Environmental justice refers to the goal of a fairer and more even distribution of environmental impacts amongst the population.

Governor Wolf’s executive order seeks to remedy environmental inequity through permanently establishing the Office of Environmental Justice within the Department of Environmental Protection. The responsibilities of the Office of Environmental Justice entail working with the Department of Environmental Protection to integrate environmental justice in their activities, publishing an Environmental Justice Strategic Plan (EJ Plan), every five years, and developing a comprehensive Environmental Justice Policy, amongst other duties.

The EJ Plan will “include recommendations for advancing Environmental Justice, focusing attention on the environmental and public health issues and challenges confronting the Commonwealth’s minority and low-income populations,” according to the executive order.

The executive order also formally establishes the Environmental Justice Advisory Board and the Environmental Justice Interagency Council.

Governor Wolf’s order has received support from State Representatives Donna Bullock, Chris Rabb, and Malcom Kenyatta of Philadelphia County and State Senator Vincent Hughes, who represents the seventh senatorial district of Pennsylvania. These officials have introduced bills that would bolster Governor Wolf’s executive order through actions such as codifying the Office of Environmental Justice and the Environmental Justice Advisory Board.

Mr. Ryan Walsh, the AP Environmental Science and Environmental Sustainability teacher here at CB South, said of the executive order, “It’s about time they set this up. This should have been done years ago.”

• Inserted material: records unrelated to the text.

(* ===== verification/StateDryRunner.v ===== *)
(** * Dry runs and traces: [state_dry_runner]

    A dry run and a trace execute transactions on a state of their own, read
    at a block of the database and never committed.  Its accounts are those
    of [BlockState] ([state_evm/block_state.go]), which are loaded like those
    of the transition but are on no list of accounts to be committed; such a
    list has no other reader, so the state of the transition stands for them.
    The tracers observe the EVM and are not modelled; the text of a revert is
    unpacked by [accounts/abi], a parameter.  At the end two runs that go
    wrong are evaluated on a database with an account that pays and a
    contract. *)
From S2P Require Import DposExample.
From S2P Require Import Prelude Bytes Rlp Crypto ChainConfig Dpos.
From S2P Require Import Uint256 EvmWord EvmBase EvmMemory EvmGas EvmInstr EvmTable EvmRun EvmContracts StateEvm EvmExample StateDb StateDbProps StateTransition.
Local Open Scope Z_scope.

Section runner.
Context `{Crypto} {EW : EvmWords} {CV : Curves} {CS : Type}.
Context (cfg : ChainConfig) (get_hash : Z -> Z) (ChainId : Z) (read_block : Z -> option Reader).
Context (UnpackRevert : bytes -> option bytes).
Abbreviation W := (World CS).
Abbreviation Table := (list (option (PrecompiledContract (St := W)))).

(** The contracts that [InitAndRegisterAllContracts] makes, and their memory. *)
Context (contracts : option (SystemContracts CS)) (memory : CS).

(** [None] where the block is in the future, which panics. *)
Definition GetBlockState (blk_n : Z) : option TransitionState :=
  (fun r => mkTransitionState (ExtendedReader r) ∅ [] [] [] [] 0 ∅) <$> read_block blk_n.

Definition InitAndRegisterAllContracts (c : SystemContracts CS) (blk_n : Z) (t : Table) : option Table :=
  match Precompiles_Put dpos_contract_address (dpos_contract c) t with
  | None => None
  | Some t =>
      if IsOnMagnoliaHardfork (Hardforks cfg) blk_n then Precompiles_Put Slashing.slashing_contract_address (slashing_contract c) t else Some t
  end.

(** The table of a new EVM after [SetBlock] and the registrations. *)
Definition runner_table (blk_n : Z) : option Table :=
  let t := if EvmBase.IsFicus (Rules_at cfg blk_n) then PrecompiledContractsFicus else PrecompiledContractsCalifornicum in
  match contracts with Some c => InitAndRegisterAllContracts c blk_n t | None => Some t end.

Definition runner_env (b : BlockInfo) (tx : Transaction) : TxEnv := mkTxEnv get_hash b ChainId (Rules_at cfg (Number b)) GasTableCalifornicum tx.

(** What runs on a new EVM over the state of block [blk_n], for block [b]. *)
Definition on_new_evm {A} (capacity : nat) (blk_n : Z) (b : BlockInfo) (run : Table -> M (EVM W) A) : outcome (EVM W) A :=
  match GetBlockState blk_n with
  | None => Panic "ErrFutureBlock"
  | Some s =>
      match runner_table (Number b) with
      | None => Panic "assertion error"
      | Some t => run t (mkEVM (s, memory) (MemoryPool_Init capacity) None 0 false [] 0)
      end
  end.

Definition set_tx_Nonce (nonce : Z) (tx : Transaction) : Transaction :=
  mkTransaction (tx_From tx) (tx_GasPrice tx) (tx_To tx) nonce (tx_Value tx) (tx_Gas tx) (tx_Input tx).

(** [DryRunner.Apply]: the result, and the reason that is appended to its
    error; [fuel] bounds the steps of the interpreter. *)
Definition Apply (fuel capacity : nat) (blk : BlockInfo) (trx : Transaction) : outcome (EVM W) (ExecutionResult * option bytes) :=
  on_new_evm capacity (Number blk) blk (fun t =>
    _ ← zoom (GetAccount (tx_From trx));
    nonce ← zoom (GetNonce (tx_From trx));
    '(r, err) ← Main (runner_env blk (set_tx_Nonce (nonce + 1) trx)) t fuel;
    ret (r, if bool_decide (err = Some ErrExecutionReverted) then UnpackRevert (CodeRetval r) else None)).

(** What the struct tracer reports of a transaction, without the steps. *)
Record TraceResult := mkTraceResult { tr_Gas : Z; tr_Failed : bool; tr_ReturnValue : bytes }.

Definition trace_result (r : ExecutionResult) : TraceResult :=
  mkTraceResult (GasUsed r) (match ExecutionErr r, ConsensusErr r with None, None => false | _, _ => true end) (CodeRetval r).

Fixpoint trace_all (fuel : nat) (blk : BlockInfo) (t : Table) (trxs : list Transaction) : M (EVM W) (list TraceResult) :=
  match trxs with
  | [] => ret []
  | trx :: trxs => '(r, _) ← Main (runner_env blk trx) t fuel; rs ← trace_all fuel blk t trxs; ret (trace_result r :: rs)
  end.

(** [TraceRunner.Trace] of a block: the transactions before those to trace run
    first, on the state of the block before. *)
Definition Trace (fuel capacity : nat) (blk : BlockInfo) (state_trxs trxs : list Transaction) : outcome (EVM W) (list TraceResult) :=
  on_new_evm capacity (if 0 <? Number blk then Number blk - 1 else Number blk) blk (fun t =>
    _ ← trace_all fuel blk t state_trxs; trace_all fuel blk t trxs).
End runner.

(** ** A concrete runner *)
#[local] Existing Instance RefWords.ops.
#[local] Existing Instance toy_crypto.
#[local] Existing Instance toy_curves.

(** A block reader over a list of accounts and a list of codes. *)
Definition reader_of (accs : list (Address * DbAccount)) (codes : list bytes) : Reader := fun col key =>
  match col with
  | COL_main_trie_value => acc_storage ∘ snd ∘ snd <$> list_find (fun e => keccak256 (addr_bytes (fst e)) = key) accs
  | COL_code => snd <$> list_find (fun c => keccak256 c = key) codes
  | _ => None
  end.

(** [PUSH1 1 PUSH1 0 SSTORE PUSH1 0 PUSH1 0 SSTORE STOP]: sets a slot and clears it. *)
Definition clearing_code : bytes := code_bytes [0x60; 1; 0x60; 0; 0x55; 0x60; 0; 0x60; 0; 0x55; 0].
Definition dry_reader : Reader :=
  reader_of [(payer, mkDbAccount 5 1000000000 None None 0); (storing, contract_account clearing_code)] [clearing_code].
Definition dry_block : BlockInfo := mkBlockInfo 10 payer 100000000 0 0.
Abbreviation no_contracts := (None : option (SystemContracts ())).

Definition gives_result {A} (o : outcome (EVM (World ())) A) (f : A -> bool) : bool := match o with Done a _ => f a | _ => false end.

(** ** Refunds *)
(** Nothing resets the refund between the transactions of a trace, as
    [CommitTransaction] does between those of a block: of two transactions,
    the second, a transfer, is refunded half its gas for a slot that the first
    has cleared.  On its own it uses 21000. *)
Abbreviation trace := (Trace ex_cfg (fun n => n) 841 (fun _ => Some dry_reader) no_contracts () fuel 4096 dry_block).
Definition clear_slot : Transaction := ex_trx (Some storing) 5 0 100000 [].
Definition transfer nonce : Transaction := ex_trx (Some reverting) nonce 3 21000 [].

Example trace_refunds_again :
  gives_result (trace [clear_slot] [transfer 6]) (fun rs => match rs with [r] => tr_Gas r =? 10500 | _ => false end) = true /\
  gives_result (trace [] [transfer 5]) (fun rs => match rs with [r] => tr_Gas r =? 21000 | _ => false end) = true.
Proof. split; by vm_compute. Qed.

(** ** The nonce of a dry run *)
(** "We don't need to specify nonce for eth_call.  So set correct one": a
    transaction of the sender is to have the nonce of the account, here 5, and
    the dry run takes the one after it, and so another address for the
    contract it creates. *)
Abbreviation dry_run := (Apply ex_cfg (fun n => n) 841 (fun _ => Some dry_reader) (fun _ => None) no_contracts () fuel 4096 dry_block).
Definition creation : Transaction := ex_trx None 5 0 100000 [].

Definition executed : option Address :=
  match Main (ex_env creation) EvmExample.precompiles fuel (evm_of_db (ExtendedReader dry_reader)) with Done (r, None) _ => Some (NewContractAddr r) | _ => None end.

Example dry_run_nonce :
  gives_result (dry_run creation) (fun r => bool_decide (Some (NewContractAddr (fst r)) = CreateAddress payer 6)) = true /\
  executed = CreateAddress payer 5 /\ CreateAddress payer 6 <> CreateAddress payer 5.
Proof. split_and!; [by vm_compute|vm_compute; reflexivity|vm_compute; discriminate]. Qed.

From this executive order, Mr. Walsh hopes to see “less disparity, foremost, and more opportunities for those in those neighborhoods” and for pressing environmental justice issues in Pennsylvania, such as “the lack of trees in urban areas and the lack of supermarkets and things like that with healthy alternatives for food in poor areas,” to be addressed.

“It’ll be interesting to see if this holds up after whoever the next governor’s going to be next year, in the next election,” he commented.